Pentium 4 with Dual DDR: Endurance Test of Seven Motherboards with the Granite Bay Chipset
IWill P4 GB
Board Revision: ?
BIOS Version: November 12, 2002
The P4 GB was obviously never conceived for the mass market, because it requires a special power supply (EPS-12V) only common in servers and workstations. However, you can also use the standard ATX power supply by plugging in the connector at the very left side of the.
However, the components are similar to those used by the other contenders. There is a Gigabit Ethernet controller from Intel (82540EM) and an AC97 codec from Analog Devices. They even thought to add a FireWire controller from Texas Instruments.

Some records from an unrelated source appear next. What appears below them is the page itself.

Lemma distribute_keys (self_points : list (Point F)) (start_date : option Z)
    (now : Z) :
  dict_keys (distribute_visits_by_quarter self_points start_date now) =
  planned_days self_points start_date now.
Proof.
  rewrite distribute_loop.
  apply (rr_keys (working_days start_date now) _ eq_refl
                 (working_days_pos start_date now)
                 (working_days_NoDup start_date now)).
Qed.

Lemma planned_days_working (self_points : list (Point F)) (start_date : option Z)
    (now : Z) (d : Z) :
  In d (planned_days self_points start_date now) ->
  In d (working_days start_date now).
Proof.
  intros Hd.
  rewrite <- (firstn_skipn (length (all_visits self_points))
                (working_days start_date now)).
  apply in_or_app. now left.
Qed.

Lemma routes_of_day_perm (day_points : list (Point F)) (max_hours : F)
    (employee_id : Z) :
  Permutation
    (concat (map points (optimize_routes_for_day day_points max_hours employee_id)))
    day_points.
Proof.
  rewrite optimize_routes_points.
  transitivity (concat (cluster_points_by_time day_points max_hours)).
  - generalize (cluster_points_by_time day_points max_hours). intros cs.
    induction cs as [|c cs IH]; simpl; [constructor|].
    apply Permutation_app; [apply solve_tsp_perm|exact IH].
  - rewrite cluster_points_concat. apply points_sorted_perm.
Qed.

Lemma routes_of_day_metrics (day_points : list (Point F)) (max_hours : F)
    (employee_id : Z) :
  Forall route_metrics_ok (optimize_routes_for_day day_points max_hours employee_id).
Proof.
  unfold optimize_routes_for_day. destruct day_points as [|p l]; [constructor|].
  cbv zeta. apply (routes_loop_forall route_metrics_ok).
  - intros k c. apply build_route_metrics.
  - constructor.
Qed.

Lemma routes_of_day_stops (day_points : list (Point F)) (max_hours : F)
    (employee_id : Z) :
  Forall (fun r => points r <> [])
         (optimize_routes_for_day day_points max_hours employee_id).
Proof.
  apply Forall_map with (f := points) (P := fun l => l <> []).
  rewrite optimize_routes_points. apply Forall_map.
  eapply Forall_impl; [|apply cluster_points_nonempty].
  intros c Hc E. apply Hc. apply Permutation_nil.
  rewrite <- E. apply solve_tsp_perm.
Qed.

Lemma day_step_app (h : F) (acc : list (Route F)) (item : Z * list (Point F)) :
  day_step h acc item = acc ++ day_step h [] item.
Proof.
  destruct item as [d [|p l]]; unfold day_step; [now rewrite app_nil_r|reflexivity].
Qed.

Lemma day_loop_flat (h : F) (m : list (Z * list (Point F))) (acc : list (Route F)) :
  fold_left (day_step h) m acc = acc ++ flat_map (day_step h []) m.
Proof.
  revert acc. induction m as [|item m IH]; intros acc; cbn [fold_left flat_map].
  - now rewrite app_nil_r.
  - rewrite IH, (day_step_app h acc), <- app_assoc. reflexivity.
Qed.

(** What the routes of one entry of the mapping are. *)
Lemma day_item_routes (h : F) (d : Z) (l : list (Point F)) :
  day_step h [] (d, l) =
  map (set_date (Day d) (weekday_name d)) (optimize_routes_for_day l h 1).
Proof. destruct l; reflexivity. Qed.

Lemma day_item_points (h : F) (item : Z * list (Point F)) :
  Permutation (flat_map points (day_step h [] item)) (snd item).
Proof.
  destruct item as [d l]. rewrite day_item_routes, flat_map_concat_map, map_map.
  cbn [snd]. rewrite (map_ext _ points) by reflexivity.
  apply routes_of_day_perm.
Qed.

Lemma day_loop_points (h : F) (m : list (Z * list (Point F))) :
  Permutation (flat_map points (flat_map (day_step h []) m)) (concat (map snd m)).
Proof.
  induction m as [|item m IH]; cbn [flat_map map concat]; [constructor|].
  rewrite flat_map_app. apply Permutation_app; [apply day_item_points|exact IH].
Qed.

Lemma dated_routes_flat (self_points : list (Point F)) (h : F)
    (start_date : option Z) (now : Z) :
  dated_routes self_points h start_date now =
  flat_map (day_step h [])
           (distribute_visits_by_quarter self_points
              (Some (horizon_start start_date now)) now).
Proof. unfold dated_routes. now rewrite day_loop_flat. Qed.

Lemma dated_routes_points (self_points : list (Point F)) (h : F)
    (start_date : option Z) (now : Z) :
  Permutation (flat_map points (dated_routes self_points h start_date now))
              (all_visits self_points).
Proof.
  rewrite dated_routes_flat, day_loop_points. apply distribute_concat.
Qed.

(** Every dated route lies on a planned day and bears its name. *)
Lemma dated_routes_dates (self_points : list (Point F)) (h : F)
    (start_date : option Z) (now : Z) (r : Route F) :
  In r (dated_routes self_points h start_date now) ->
  exists d, In d (planned_days self_points start_date now) /\
            date r = Day d /\ day_of_week r = weekday_name d /\
            points r <> [] /\ route_metrics_ok r.
Proof.
  rewrite dated_routes_flat. intros Hr. apply in_flat_map in Hr.
  destruct Hr as ([d l] & Hin & Hr). exists d. split.
  - change (planned_days self_points start_date now)
      with (planned_days self_points (Some (horizon_start start_date now)) now).
    rewrite <- distribute_keys. change d with (fst (d, l)). now apply in_map.
  - rewrite day_item_routes in Hr. apply in_map_iff in Hr.
    destruct Hr as (r0 & <- & Hr0). split; [reflexivity|]. split; [reflexivity|].
    pose proof (routes_of_day_stops l h 1) as Hs.
    pose proof (routes_of_day_metrics l h 1) as Hm.
    rewrite Forall_forall in Hs, Hm. split; [exact (Hs r0 Hr0)|exact (Hm r0 Hr0)].
Qed.

(** Every planned day has a route. *)
Lemma dated_routes_cover (self_points : list (Point F)) (h : F)
    (start_date : option Z) (now : Z) (d : Z) :
  In d (planned_days self_points start_date now) ->
  exists r, In r (dated_routes self_points h start_date now) /\ date r = Day d.
Proof.
  change (planned_days self_points start_date now)
    with (planned_days self_points (Some (horizon_start start_date now)) now).
  rewrite <- distribute_keys, dated_routes_flat. intros Hd.
  apply in_map_iff in Hd. destruct Hd as ([d' l] & Hfst & Hin).
  cbn [fst] in Hfst. subst d'.
  destruct (distribute_entry self_points _ now d l Hin) as (j & _ & _ & _ & Hne).
  pose proof (optimize_routes_nonempty l h 1 Hne) as Hr.
  destruct (optimize_routes_for_day l h 1) as [|r0 rs] eqn:E; [now elim Hr|].
  exists (set_date (Day d) (weekday_name d) r0). split; [|reflexivity].
  apply in_flat_map. exists (d, l). split; [exact Hin|].
  rewrite day_item_routes, E. now left.
Qed.

Lemma planned_days_NoDup (self_points : list (Point F)) (start_date : option Z)
    (now : Z) :
  NoDup (planned_days self_points start_date now).
Proof.
  rewrite <- distribute_keys.
  destruct (distribute_inv self_points start_date now) as (H & _). exact H.
Qed.

Lemma planned_days_length (self_points : list (Point F)) (start_date : option Z)
    (now : Z) :
  length (planned_days self_points start_date now) =
  Nat.min (length (all_visits self_points)) (length (working_days start_date now)).
Proof. apply length_firstn. Qed.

The board doesn't have IDE RAID and the design could be more streamlined - the IDE connectors are right in front of the PCI slots. This is important particularly with workstation boards, as plug-in cards are still common in this area. The placement of the floppy controller is not ideal either, as standard cables will not reach from there to every height in modern towers.
The cooling element on the Northbridge is advantageous. Other manufacturers like to use fans, since they make the motherboard look fast. Active cooling only makes sense when there is serious overclocking.
IWill gets points for four in-case fans, flawless system operation and satisfactory performance. It's just too bad that it had to be obtained by overclocking by about 50 MHz. The P4 GB is a respectable motherboard with no weaknesses, but without any pronounced strengths, either.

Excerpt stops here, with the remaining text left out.